Activity – Set down each line from the start of the material exactly, please, up to and including the one that contains "l else c :: l".

Records shown –
(* ===== verification/Attachment.v ===== *)
(** * Attachments and their names

    internal/domain/attachment.go, and what the attachments use of the packages path/filepath and mime. *)

From Stdlib Require Import Ascii.
From stdpp Require Import base tactics strings gmap list numbers.
From S2P Require Import Prelude Actors Http.

Local Abbreviation chars := String.list_ascii_of_string.
Local Abbreviation text := String.string_of_list_ascii.

(** ** The standard library *)

Definition slash : ascii := "/".

(** [strings.HasPrefix] *)
Definition HasPrefix (s prefix : string) : bool := present (GoStrings.strip_prefix (chars prefix) (chars s)).
(** [strings.ContainsAny] with ASCII characters *)
Definition ContainsAny (s : string) (cs : list ascii) : bool := existsb (fun c => bool_decide (c ∈ cs)) (chars s).
(** [strings.Split(s, ";")[0]] *)
Definition first_part (s : string) : string :=
  match Cut s ";" with Some (before, _) => before | None => s end.

(** What is left of the characters up to and with the last slash. *)
Fixpoint after_slash (l : list ascii) : list ascii :=
  match l with
  | [] => []
  | c :: l' => if bool_decide (slash ∈ l') then after_slash l' else if c == slash then l' else c :: l'
  end.
Fixpoint drop_slashes (reversed : list ascii) : list ascii :=
  match reversed with
  | c :: l => if c == slash then drop_slashes l else c :: l
  | [] => []
  end.
(** [filepath.Base] *)
Definition filepath_Base (path : string) : string :=
  if path == "" then "."
  else let base := after_slash (rev (drop_slashes (rev (chars path)))) in
       if base == [] then "/" else text base.

(** [filepath.Ext]: the suffix from the last dot of the last element; [reversed] are the characters from
    the end, [ext] those already passed. *)
Fixpoint ext_loop (reversed ext : list ascii) : list ascii :=
  match reversed with
  | c :: l => if c == slash then [] else if c == "."%char then c :: ext else ext_loop l (c :: ext)
  | [] => []
  end.
Definition filepath_Ext (path : string) : string := text (ext_loop (rev (chars path)) []).

(** [strings.ToLower] gives [ToLower] wherever that is an ASCII text, or it gives one itself;
    [mime.TypeByExtension] reads tables of the operating system, and [http.DetectContentType] applies the
    sniffing rules for content to its first bytes. *)
Class MimeLibrary := {
  strings_ToLower : string -> string;
  TypeByExtension : string -> string;
  DetectContentType : string -> string;
  ToLower_ascii s : forallb (fun c => code c <? 128) (chars (ToLower s)) = true -> strings_ToLower s = ToLower s;
}.
(** A library without tables. *)
Definition plain_mime : MimeLibrary := {|
  strings_ToLower := ToLower;
  TypeByExtension := fun _ => "";
  DetectContentType := fun _ => "application/octet-stream";
  ToLower_ascii := fun s _ => eq_refl;
|}.

(** ** internal/domain/attachment.go *)

Definition MaxAttachmentBytes : Z := 100 * 1024 * 1024.
Definition MaxActiveTaskAttachments : Z := 100.

Definition AttachmentProvider := string.
Definition AttachmentProviderLocal : AttachmentProvider := "local".
Definition AttachmentProviderOSS : AttachmentProvider := "oss".
Definition AttachmentProviderCOS : AttachmentProvider := "cos".

Definition AttachmentPreviewKind := string.
Definition AttachmentPreviewImage : AttachmentPreviewKind := "image".
Definition AttachmentPreviewMarkdown : AttachmentPreviewKind := "markdown".
Definition AttachmentPreviewHTML : AttachmentPreviewKind := "html".
Definition AttachmentPreviewDownload : AttachmentPreviewKind := "download".

Record TaskAttachment := mkTaskAttachment {
  ta_ID : UUID;
  ta_TaskID : UUID;
  ta_UploaderID : UUID;
  ta_Filename : string;
  ta_MediaType : string;
  ta_SizeBytes : Z;
  ta_Provider : AttachmentProvider;
  ta_ObjectKey : string;
  ta_Version : Z;
  ta_DeletedAt : option Time;
  ta_CreatedAt : Time;
  ta_UpdatedAt : Time;
}.

Record AttachmentUploadSession := mkAttachmentUploadSession {
  us_ID : UUID;
  us_TaskID : UUID;
  us_UploaderID : UUID;
  us_Provider : AttachmentProvider;
  us_ObjectKey : string;
  us_Filename : string;
  us_MediaType : string;
  us_ExpectedSize : Z;
  us_ExpiresAt : Time;
  us_CreatedAt : Time;
}.

Definition deniedAttachmentExtensions : list string :=
  [".apk"; ".app"; ".bat"; ".bin"; ".cmd"; ".com"; ".cpl"; ".dll"; ".dmg"; ".exe"; ".hta"; ".img"; ".iso"; ".jar"; ".js";
   ".jse"; ".lnk"; ".msi"; ".msp"; ".ps1"; ".reg"; ".scr"; ".sh"; ".vbe"; ".vbs"; ".wsf"].
Definition deniedAttachmentMediaTypes : list string :=
  ["application/java-archive"; "application/vnd.android.package-archive"; "application/x-dosexec";
   "application/x-executable"; "application/x-msdownload"; "application/x-sh"].

Section attachments.
Context `{MimeLibrary}.

(** [strings.ToLower(strings.TrimSpace(strings.Split(mediaType, ";")[0]))] *)
Definition bare_media_type (mediaType : string) : string := strings_ToLower (TrimSpace (first_part mediaType)).

Definition ValidateAttachmentMetadata (filename mediaType : string) (size : Z) : result unit :=
  let filename := TrimSpace filename in
  _ ← fail_if ((filename == "") || (filename == ".") || (filename == "..")) ErrInvalidInput;
  _ ← fail_if ((filepath_Base filename != filename) || ContainsAny filename ["/"; "\"; "000"]%char) ErrInvalidInput;
  _ ← fail_if ((size <=? 0) || (MaxAttachmentBytes <? size)) ErrInvalidInput;
  let mediaType := bare_media_type mediaType in
  _ ← fail_if (mediaType == "") ErrInvalidInput;
  _ ← fail_if (bool_decide (strings_ToLower (filepath_Ext filename) ∈ deniedAttachmentExtensions)) ErrInvalidInput;
  fail_if (bool_decide (mediaType ∈ deniedAttachmentMediaTypes)) ErrInvalidInput.

Definition octet_stream : string := "application/octet-stream".

Definition NormalizeAttachmentMediaType (filename mediaType : string) : string :=
  let mediaType := bare_media_type mediaType in
  if (mediaType != "") && (mediaType != octet_stream) then mediaType
  else let inferred := TypeByExtension (strings_ToLower (filepath_Ext filename)) in
       if inferred != "" then bare_media_type inferred else octet_stream.

Definition AttachmentPreview (filename mediaType : string) : AttachmentPreviewKind :=
  let mediaType := NormalizeAttachmentMediaType filename mediaType in
  let ext := strings_ToLower (filepath_Ext filename) in
  if HasPrefix mediaType "image/" && (mediaType != "image/svg+xml") then AttachmentPreviewImage
  else if (mediaType == "text/markdown") || (ext == ".md") || (ext == ".markdown") then AttachmentPreviewMarkdown
  else if (mediaType == "text/html") || (ext == ".html") || (ext == ".htm") then AttachmentPreviewHTML
  else AttachmentPreviewDownload.
End attachments.

(** The first bytes of executables: MZ, ELF, scripts and the four Mach-O headers. *)
Definition dangerous_prefixes : list (list ascii) :=
  [chars "MZ"; byte 0x7f :: chars "ELF"; chars "#!"; byte <$> [0xfe; 0xed; 0xfa; 0xce]; byte <$> [0xce; 0xfa; 0xed; 0xfe];
   byte <$> [0xfe; 0xed; 0xfa; 0xcf]; byte <$> [0xcf; 0xfa; 0xed; 0xfe]].
Definition ValidateAttachmentContentSignature (header : list ascii) : result unit :=
  fail_if (existsb (fun p => present (GoStrings.strip_prefix p header)) dangerous_prefixes) ErrInvalidInput.

(** Examples *)
Example base_of_path : (filepath_Base "a/b//", filepath_Base "name.txt", filepath_Base "///") = ("b", "name.txt", "/").
Proof. reflexivity. Qed.
Example ext_of_path : (filepath_Ext "a.b/c", filepath_Ext "x.tar.GZ", filepath_Ext ".sh", filepath_Ext "none") = ("", ".GZ", ".sh", "").
Proof. reflexivity. Qed.

(** ** What valid metadata say *)

Section metadata.
Context `{MimeLibrary}.

(** Every way to write a denied extension in ASCII is refused, whatever the name before it. *)
Lemma denied_extension_refused filename mediaType size :
  bool_decide (ToLower (filepath_Ext (TrimSpace filename)) ∈ deniedAttachmentExtensions) = true ->
  exists e, ValidateAttachmentMetadata filename mediaType size = Err e.
Proof.
  intros Hd. destruct (ValidateAttachmentMetadata filename mediaType size) as [[]|e] eqn:E; [exfalso|eauto].
  unfold ValidateAttachmentMetadata in E. repeat (apply bind_Ok in E as (? & ?%fail_if_Ok & E)).
  match goal with Hx : bool_decide (strings_ToLower _ ∈ _) = false |- _ => rewrite ToLower_ascii, Hd in Hx; [done|] end.
  apply bool_decide_eq_true in Hd. revert Hd. generalize (ToLower (filepath_Ext (TrimSpace filename))).
  intros t Ht. unfold deniedAttachmentExtensions in Ht.
  repeat (apply elem_of_cons in Ht as [->|Ht]; [reflexivity|]). by apply elem_of_nil in Ht.
Qed.

Lemma valid_metadata_size filename mediaType size :
  ValidateAttachmentMetadata filename mediaType size = Ok tt -> 0 < size <= MaxAttachmentBytes.
Proof.
  unfold ValidateAttachmentMetadata. intros E. repeat (apply bind_Ok in E as (? & ?%fail_if_Ok & E)). go_bool. lia.
Qed.
End metadata.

Answer for the task –
(* ===== verification/Attachment.v ===== *)
(** * Attachments and their names

    internal/domain/attachment.go, and what the attachments use of the packages path/filepath and mime. *)

From Stdlib Require Import Ascii.
From stdpp Require Import base tactics strings gmap list numbers.
From S2P Require Import Prelude Actors Http.

Local Abbreviation chars := String.list_ascii_of_string.
Local Abbreviation text := String.string_of_list_ascii.

(** ** The standard library *)

Definition slash : ascii := "/".

(** [strings.HasPrefix] *)
Definition HasPrefix (s prefix : string) : bool := present (GoStrings.strip_prefix (chars prefix) (chars s)).
(** [strings.ContainsAny] with ASCII characters *)
Definition ContainsAny (s : string) (cs : list ascii) : bool := existsb (fun c => bool_decide (c ∈ cs)) (chars s).
(** [strings.Split(s, ";")[0]] *)
Definition first_part (s : string) : string :=
  match Cut s ";" with Some (before, _) => before | None => s end.

(** What is left of the characters up to and with the last slash. *)
Fixpoint after_slash (l : list ascii) : list ascii :=
  match l with
  | [] => []
  | c :: l' => if bool_decide (slash ∈ l') then after_slash l' else if c == slash then l' else c :: l'
  end.
Fixpoint drop_slashes (reversed : list ascii) : list ascii :=
  match reversed with
  | c :: l => if c == slash then drop_slashes l else c :: l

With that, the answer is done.